• Your task: Which lines below fall between the one containing "The development embeds" and the one containing "the content API and how"? Repeat them exactly, counting both of those lines, and add nothing else.
### Material supplied
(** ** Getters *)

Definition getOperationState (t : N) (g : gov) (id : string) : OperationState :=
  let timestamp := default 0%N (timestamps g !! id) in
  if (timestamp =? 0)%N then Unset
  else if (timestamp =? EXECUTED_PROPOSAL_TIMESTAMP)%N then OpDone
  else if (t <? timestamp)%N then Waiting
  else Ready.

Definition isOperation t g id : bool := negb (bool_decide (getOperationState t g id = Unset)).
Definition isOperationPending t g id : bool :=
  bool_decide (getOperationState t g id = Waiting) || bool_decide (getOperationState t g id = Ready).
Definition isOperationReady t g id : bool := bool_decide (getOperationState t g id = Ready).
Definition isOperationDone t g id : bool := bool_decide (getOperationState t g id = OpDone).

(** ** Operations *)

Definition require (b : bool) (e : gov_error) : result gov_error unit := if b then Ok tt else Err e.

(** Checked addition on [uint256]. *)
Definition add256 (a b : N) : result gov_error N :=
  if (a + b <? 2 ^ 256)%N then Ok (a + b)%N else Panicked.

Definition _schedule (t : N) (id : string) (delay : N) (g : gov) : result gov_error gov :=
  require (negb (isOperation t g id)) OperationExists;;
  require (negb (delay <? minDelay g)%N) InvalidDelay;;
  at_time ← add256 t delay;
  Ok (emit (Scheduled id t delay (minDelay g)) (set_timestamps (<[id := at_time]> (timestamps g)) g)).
######
### Material supplied
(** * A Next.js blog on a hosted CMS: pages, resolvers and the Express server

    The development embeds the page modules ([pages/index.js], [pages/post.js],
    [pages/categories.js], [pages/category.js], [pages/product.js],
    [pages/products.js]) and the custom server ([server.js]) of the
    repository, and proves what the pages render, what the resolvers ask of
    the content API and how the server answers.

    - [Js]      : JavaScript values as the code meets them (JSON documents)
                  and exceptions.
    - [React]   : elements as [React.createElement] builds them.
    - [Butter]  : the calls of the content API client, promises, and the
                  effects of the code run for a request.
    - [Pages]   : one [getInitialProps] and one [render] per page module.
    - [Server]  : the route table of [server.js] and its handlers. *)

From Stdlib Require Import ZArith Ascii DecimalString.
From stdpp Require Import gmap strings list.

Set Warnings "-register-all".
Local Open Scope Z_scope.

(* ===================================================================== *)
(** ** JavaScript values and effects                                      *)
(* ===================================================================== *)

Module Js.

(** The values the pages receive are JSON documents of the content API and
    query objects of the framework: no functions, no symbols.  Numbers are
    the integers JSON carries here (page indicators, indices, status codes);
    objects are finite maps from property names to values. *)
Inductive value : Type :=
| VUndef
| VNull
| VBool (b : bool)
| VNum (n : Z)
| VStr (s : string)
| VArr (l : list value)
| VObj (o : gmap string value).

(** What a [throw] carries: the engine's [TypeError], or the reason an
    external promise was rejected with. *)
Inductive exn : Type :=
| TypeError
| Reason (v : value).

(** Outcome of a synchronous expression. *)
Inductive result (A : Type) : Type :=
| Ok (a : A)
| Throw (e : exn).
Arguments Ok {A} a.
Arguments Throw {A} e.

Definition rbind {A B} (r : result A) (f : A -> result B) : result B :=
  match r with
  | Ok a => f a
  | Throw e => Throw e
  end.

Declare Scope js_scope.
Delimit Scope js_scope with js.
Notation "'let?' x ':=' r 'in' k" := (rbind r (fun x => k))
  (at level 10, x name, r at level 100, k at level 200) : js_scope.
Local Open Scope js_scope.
######
• Your response:
    The development embeds the page modules ([pages/index.js], [pages/post.js],
    [pages/categories.js], [pages/category.js], [pages/product.js],
    [pages/products.js]) and the custom server ([server.js]) of the
    repository, and proves what the pages render, what the resolvers ask of
    the content API and how the server answers.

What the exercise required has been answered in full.